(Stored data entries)
* * * * *
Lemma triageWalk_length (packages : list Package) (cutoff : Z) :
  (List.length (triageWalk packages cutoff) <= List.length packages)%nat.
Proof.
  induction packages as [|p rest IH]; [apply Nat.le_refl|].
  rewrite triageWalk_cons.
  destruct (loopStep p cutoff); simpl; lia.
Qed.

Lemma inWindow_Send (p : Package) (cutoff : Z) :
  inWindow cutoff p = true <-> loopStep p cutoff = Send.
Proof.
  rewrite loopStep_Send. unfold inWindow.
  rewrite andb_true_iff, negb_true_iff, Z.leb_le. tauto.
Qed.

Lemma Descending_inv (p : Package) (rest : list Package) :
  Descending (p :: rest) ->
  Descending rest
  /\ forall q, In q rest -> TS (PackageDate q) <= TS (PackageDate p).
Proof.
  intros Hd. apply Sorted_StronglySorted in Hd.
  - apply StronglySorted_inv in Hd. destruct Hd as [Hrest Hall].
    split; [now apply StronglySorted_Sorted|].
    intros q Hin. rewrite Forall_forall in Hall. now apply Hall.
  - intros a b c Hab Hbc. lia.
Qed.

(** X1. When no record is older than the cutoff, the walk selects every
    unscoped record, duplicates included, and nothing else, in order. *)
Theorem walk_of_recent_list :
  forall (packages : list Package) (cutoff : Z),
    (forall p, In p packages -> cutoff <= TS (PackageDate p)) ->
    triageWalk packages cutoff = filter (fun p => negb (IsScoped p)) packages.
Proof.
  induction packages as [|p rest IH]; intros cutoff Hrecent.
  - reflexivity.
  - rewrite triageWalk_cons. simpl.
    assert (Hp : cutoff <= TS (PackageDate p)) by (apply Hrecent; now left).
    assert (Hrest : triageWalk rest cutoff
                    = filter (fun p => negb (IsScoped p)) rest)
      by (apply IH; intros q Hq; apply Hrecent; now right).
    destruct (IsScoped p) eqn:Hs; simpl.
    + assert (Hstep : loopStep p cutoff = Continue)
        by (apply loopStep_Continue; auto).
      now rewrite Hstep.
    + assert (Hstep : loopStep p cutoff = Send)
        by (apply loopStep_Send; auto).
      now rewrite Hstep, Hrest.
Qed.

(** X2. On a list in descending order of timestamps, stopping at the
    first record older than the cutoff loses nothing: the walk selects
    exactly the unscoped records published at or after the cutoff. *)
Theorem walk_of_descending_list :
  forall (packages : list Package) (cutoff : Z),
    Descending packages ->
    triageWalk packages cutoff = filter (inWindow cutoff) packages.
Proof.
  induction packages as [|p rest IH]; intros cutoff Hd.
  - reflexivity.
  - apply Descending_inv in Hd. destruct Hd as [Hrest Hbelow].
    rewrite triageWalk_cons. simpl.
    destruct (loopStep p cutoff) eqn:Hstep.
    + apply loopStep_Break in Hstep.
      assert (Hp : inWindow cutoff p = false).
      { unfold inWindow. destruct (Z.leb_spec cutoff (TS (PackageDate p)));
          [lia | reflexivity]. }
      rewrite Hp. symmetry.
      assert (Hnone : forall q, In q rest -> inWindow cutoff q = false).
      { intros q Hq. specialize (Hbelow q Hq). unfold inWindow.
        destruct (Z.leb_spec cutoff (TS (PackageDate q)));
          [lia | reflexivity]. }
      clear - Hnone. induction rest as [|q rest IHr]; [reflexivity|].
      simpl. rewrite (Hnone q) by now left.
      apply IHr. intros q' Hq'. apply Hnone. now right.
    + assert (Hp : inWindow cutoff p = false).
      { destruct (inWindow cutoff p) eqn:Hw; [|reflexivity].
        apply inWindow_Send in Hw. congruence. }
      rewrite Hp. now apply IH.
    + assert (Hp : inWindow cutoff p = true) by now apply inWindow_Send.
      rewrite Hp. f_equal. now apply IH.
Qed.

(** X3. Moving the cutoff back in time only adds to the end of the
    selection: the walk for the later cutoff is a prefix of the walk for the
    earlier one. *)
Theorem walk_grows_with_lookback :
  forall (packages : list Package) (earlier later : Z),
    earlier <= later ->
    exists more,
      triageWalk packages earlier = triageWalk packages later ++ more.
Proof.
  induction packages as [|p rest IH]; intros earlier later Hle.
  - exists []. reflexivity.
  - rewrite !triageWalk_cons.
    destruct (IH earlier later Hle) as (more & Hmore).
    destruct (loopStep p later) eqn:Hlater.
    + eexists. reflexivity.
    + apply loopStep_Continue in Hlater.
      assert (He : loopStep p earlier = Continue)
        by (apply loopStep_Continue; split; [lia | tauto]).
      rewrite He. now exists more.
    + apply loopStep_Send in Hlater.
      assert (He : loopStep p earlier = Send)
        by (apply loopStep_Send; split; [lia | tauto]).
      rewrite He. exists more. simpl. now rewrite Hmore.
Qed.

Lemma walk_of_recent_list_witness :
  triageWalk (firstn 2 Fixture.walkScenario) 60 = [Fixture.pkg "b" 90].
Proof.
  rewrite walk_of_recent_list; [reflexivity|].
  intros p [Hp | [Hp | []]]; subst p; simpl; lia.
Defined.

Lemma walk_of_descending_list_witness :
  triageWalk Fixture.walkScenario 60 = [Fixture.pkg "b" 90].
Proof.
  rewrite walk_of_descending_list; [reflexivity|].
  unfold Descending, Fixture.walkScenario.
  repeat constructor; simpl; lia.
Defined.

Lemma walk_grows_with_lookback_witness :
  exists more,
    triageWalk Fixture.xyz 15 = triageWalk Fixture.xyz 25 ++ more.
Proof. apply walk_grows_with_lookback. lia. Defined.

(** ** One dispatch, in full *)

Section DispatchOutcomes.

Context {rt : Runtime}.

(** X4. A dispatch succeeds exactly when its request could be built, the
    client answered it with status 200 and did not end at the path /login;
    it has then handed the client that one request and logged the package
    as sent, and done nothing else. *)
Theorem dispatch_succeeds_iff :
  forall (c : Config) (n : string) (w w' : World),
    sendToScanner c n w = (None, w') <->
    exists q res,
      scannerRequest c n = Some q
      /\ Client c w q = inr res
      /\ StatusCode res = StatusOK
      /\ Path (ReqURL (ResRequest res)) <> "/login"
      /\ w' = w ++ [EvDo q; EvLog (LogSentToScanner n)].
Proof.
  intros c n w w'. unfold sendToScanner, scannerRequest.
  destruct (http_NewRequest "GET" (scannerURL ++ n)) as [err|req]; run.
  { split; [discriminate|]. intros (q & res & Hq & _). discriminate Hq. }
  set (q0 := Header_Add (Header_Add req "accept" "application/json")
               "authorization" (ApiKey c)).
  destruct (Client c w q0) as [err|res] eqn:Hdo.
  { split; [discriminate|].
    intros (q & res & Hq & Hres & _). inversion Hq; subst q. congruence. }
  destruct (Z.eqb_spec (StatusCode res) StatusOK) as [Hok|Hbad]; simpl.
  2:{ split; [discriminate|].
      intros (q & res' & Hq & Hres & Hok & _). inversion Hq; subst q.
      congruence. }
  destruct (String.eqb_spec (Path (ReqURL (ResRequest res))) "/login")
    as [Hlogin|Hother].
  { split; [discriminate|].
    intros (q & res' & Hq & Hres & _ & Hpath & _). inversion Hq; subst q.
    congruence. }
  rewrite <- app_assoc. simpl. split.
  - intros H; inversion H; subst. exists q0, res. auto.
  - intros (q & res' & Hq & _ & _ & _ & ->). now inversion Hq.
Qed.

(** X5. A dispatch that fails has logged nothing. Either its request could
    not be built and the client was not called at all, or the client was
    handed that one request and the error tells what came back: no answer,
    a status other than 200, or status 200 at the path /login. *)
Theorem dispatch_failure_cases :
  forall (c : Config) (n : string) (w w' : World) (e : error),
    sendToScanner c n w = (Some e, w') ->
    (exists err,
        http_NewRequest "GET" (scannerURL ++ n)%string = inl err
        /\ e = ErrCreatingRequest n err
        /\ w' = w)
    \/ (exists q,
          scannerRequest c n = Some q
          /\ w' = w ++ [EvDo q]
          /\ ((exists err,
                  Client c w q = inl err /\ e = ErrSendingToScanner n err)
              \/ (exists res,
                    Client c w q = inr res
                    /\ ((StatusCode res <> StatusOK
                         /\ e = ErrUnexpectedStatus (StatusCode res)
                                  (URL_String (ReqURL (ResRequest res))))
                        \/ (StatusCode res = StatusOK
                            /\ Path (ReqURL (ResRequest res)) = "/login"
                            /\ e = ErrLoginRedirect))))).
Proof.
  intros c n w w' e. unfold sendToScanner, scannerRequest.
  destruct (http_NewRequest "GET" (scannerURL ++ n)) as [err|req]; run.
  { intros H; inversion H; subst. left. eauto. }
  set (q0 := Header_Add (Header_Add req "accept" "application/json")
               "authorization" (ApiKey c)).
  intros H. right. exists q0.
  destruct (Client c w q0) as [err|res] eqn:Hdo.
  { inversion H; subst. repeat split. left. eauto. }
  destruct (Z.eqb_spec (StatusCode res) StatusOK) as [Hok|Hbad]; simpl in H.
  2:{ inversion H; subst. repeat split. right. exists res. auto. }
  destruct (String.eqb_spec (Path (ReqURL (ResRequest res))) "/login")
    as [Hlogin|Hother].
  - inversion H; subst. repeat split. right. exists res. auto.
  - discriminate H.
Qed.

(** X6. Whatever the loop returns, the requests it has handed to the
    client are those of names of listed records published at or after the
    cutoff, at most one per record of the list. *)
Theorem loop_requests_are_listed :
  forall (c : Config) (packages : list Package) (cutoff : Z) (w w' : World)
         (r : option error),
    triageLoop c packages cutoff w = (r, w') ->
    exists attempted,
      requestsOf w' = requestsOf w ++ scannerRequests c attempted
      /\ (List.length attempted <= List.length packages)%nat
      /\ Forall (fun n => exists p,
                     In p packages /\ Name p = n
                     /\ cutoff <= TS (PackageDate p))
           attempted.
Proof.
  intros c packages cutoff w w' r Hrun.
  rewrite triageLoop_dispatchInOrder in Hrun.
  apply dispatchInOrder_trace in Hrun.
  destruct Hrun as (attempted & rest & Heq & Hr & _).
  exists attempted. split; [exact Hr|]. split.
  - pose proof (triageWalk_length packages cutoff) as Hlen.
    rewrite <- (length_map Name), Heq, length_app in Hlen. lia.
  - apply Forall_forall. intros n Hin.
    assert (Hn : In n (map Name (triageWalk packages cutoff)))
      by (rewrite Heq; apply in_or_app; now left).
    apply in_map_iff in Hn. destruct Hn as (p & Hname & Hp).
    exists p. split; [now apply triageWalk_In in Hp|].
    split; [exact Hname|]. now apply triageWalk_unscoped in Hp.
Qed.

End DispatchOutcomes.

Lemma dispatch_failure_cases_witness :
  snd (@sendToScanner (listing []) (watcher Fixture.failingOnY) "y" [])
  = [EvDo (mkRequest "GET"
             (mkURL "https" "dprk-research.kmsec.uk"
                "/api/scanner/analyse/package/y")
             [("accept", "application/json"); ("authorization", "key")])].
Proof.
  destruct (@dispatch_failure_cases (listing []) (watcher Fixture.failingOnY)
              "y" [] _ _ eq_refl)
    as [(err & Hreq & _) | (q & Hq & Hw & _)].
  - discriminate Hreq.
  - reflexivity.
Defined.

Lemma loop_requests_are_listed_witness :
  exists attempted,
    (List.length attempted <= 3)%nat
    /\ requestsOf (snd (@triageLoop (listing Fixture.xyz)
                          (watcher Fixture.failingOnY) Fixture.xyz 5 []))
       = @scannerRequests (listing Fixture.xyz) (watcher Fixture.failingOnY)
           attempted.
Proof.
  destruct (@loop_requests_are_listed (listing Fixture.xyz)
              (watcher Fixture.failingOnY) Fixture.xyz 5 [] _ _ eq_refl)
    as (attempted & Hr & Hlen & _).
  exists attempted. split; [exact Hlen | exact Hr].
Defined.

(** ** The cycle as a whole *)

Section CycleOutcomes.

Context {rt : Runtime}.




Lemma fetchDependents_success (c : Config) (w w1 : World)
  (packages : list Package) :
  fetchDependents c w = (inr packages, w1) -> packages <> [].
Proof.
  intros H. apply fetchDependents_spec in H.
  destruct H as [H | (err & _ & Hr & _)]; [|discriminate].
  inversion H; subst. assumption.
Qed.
* * * * *
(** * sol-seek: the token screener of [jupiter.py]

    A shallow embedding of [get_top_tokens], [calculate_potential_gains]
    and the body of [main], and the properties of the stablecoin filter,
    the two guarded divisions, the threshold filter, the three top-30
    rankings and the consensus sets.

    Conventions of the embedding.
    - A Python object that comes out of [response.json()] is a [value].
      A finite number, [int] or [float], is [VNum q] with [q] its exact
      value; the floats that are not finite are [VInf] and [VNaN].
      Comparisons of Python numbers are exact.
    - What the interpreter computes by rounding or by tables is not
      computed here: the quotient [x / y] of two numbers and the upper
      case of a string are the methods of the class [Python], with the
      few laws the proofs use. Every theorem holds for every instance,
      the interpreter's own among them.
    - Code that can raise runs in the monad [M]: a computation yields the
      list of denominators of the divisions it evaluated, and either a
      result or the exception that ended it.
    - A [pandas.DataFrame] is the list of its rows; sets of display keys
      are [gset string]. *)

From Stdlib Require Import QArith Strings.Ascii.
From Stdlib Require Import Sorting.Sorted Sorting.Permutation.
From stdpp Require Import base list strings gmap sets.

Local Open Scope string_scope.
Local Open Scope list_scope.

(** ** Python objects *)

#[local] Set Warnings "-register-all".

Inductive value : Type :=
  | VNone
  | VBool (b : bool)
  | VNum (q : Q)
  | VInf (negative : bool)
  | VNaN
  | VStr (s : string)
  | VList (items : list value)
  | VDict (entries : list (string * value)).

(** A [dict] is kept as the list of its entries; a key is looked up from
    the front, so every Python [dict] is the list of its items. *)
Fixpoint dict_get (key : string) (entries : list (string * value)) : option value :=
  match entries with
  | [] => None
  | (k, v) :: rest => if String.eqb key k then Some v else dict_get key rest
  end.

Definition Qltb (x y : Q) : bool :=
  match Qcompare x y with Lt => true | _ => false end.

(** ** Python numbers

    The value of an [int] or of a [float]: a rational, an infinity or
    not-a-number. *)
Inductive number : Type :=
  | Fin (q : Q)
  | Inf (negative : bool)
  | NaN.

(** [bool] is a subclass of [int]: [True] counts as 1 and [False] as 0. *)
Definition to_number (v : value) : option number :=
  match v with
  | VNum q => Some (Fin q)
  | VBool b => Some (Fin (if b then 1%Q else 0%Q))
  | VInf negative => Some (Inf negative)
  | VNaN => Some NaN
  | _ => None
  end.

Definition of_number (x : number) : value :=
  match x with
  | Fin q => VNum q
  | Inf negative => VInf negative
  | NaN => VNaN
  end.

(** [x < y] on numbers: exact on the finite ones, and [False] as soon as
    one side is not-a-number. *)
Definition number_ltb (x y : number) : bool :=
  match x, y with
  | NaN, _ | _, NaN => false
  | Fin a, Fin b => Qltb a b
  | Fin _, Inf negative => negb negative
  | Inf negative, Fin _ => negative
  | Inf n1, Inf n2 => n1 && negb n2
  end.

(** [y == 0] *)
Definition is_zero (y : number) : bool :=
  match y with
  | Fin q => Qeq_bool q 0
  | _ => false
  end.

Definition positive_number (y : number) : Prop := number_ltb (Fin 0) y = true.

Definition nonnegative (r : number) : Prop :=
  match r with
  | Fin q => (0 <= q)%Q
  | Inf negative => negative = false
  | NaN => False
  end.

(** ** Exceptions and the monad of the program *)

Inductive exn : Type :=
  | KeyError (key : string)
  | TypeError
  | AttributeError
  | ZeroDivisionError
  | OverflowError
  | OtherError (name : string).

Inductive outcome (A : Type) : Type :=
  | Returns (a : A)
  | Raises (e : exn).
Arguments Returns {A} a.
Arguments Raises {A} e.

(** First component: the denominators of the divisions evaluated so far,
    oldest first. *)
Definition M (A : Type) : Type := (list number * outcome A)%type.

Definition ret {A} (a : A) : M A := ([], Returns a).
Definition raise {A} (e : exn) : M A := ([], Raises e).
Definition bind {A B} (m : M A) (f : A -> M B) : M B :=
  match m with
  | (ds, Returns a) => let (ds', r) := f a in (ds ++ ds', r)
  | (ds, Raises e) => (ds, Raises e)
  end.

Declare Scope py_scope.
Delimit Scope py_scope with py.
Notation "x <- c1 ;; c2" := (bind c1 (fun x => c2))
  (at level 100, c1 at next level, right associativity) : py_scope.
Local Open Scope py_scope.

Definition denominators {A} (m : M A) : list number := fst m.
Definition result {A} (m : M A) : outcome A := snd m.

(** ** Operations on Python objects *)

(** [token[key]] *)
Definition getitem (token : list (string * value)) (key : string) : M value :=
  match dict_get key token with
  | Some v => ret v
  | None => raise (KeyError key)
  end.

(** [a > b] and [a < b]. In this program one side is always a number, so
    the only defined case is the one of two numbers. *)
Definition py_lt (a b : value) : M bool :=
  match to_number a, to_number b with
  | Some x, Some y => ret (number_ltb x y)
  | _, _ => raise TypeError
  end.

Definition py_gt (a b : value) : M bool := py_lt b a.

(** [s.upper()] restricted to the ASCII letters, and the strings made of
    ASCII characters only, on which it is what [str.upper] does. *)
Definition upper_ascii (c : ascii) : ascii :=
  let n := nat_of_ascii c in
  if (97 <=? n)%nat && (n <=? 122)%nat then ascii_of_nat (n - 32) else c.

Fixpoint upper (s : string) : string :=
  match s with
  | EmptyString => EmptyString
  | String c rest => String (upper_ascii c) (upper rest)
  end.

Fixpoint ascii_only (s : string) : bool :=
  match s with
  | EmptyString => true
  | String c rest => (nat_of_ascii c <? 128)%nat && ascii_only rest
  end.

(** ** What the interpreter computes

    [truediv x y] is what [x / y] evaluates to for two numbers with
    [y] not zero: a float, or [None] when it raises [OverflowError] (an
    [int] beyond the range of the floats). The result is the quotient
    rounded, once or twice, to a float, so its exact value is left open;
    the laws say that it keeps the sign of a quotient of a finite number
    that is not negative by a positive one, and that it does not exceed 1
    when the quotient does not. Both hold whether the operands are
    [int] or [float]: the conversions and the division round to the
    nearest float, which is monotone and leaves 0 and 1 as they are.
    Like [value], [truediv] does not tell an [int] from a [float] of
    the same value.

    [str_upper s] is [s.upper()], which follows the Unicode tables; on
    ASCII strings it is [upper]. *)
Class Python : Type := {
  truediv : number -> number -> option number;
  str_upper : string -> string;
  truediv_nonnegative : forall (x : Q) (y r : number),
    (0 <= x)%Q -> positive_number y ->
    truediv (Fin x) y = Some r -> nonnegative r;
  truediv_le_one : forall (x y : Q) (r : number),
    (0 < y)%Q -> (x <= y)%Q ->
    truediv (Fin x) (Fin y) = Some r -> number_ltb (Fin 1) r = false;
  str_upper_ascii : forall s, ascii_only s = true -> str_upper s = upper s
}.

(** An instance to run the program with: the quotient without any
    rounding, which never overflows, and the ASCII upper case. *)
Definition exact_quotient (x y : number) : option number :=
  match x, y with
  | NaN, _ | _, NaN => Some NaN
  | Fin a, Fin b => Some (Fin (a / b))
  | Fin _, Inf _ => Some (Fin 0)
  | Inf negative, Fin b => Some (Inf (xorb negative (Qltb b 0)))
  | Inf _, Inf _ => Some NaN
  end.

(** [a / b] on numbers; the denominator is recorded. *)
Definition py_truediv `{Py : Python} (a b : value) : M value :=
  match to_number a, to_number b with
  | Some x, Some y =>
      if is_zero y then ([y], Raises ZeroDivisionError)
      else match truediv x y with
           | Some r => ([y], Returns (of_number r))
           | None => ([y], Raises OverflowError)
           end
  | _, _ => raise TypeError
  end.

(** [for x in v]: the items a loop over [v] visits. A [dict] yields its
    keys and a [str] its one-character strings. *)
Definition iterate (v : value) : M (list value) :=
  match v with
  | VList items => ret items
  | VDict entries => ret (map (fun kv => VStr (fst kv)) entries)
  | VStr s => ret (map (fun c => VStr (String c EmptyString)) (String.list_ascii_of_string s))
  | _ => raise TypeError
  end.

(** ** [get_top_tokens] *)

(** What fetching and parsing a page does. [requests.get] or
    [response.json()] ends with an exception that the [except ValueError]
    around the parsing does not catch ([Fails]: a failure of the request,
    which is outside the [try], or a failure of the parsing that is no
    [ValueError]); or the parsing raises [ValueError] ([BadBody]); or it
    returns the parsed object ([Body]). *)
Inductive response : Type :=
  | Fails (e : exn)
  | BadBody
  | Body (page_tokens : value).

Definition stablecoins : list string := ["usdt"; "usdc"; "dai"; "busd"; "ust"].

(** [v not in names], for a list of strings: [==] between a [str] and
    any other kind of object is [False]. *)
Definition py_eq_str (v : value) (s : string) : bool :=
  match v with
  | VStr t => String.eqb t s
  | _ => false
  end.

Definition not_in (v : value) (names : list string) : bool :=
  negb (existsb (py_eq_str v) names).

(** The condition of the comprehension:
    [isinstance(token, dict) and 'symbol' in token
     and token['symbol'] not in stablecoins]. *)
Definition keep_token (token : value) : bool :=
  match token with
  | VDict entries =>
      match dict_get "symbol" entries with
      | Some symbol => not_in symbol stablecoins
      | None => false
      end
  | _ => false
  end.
* * * * *
**Activity:**
Look above for the line with "let n := nat_of_ascii c in" and the line with "128)%nat && ascii_only rest", and reproduce exactly those two lines plus every line between, nothing more.

**Answer section:**
  let n := nat_of_ascii c in
  if (97 <=? n)%nat && (n <=? 122)%nat then ascii_of_nat (n - 32) else c.

Fixpoint upper (s : string) : string :=
  match s with
  | EmptyString => EmptyString
  | String c rest => String (upper_ascii c) (upper rest)
  end.

Fixpoint ascii_only (s : string) : bool :=
  match s with
  | EmptyString => true
  | String c rest => (nat_of_ascii c <? 128)%nat && ascii_only rest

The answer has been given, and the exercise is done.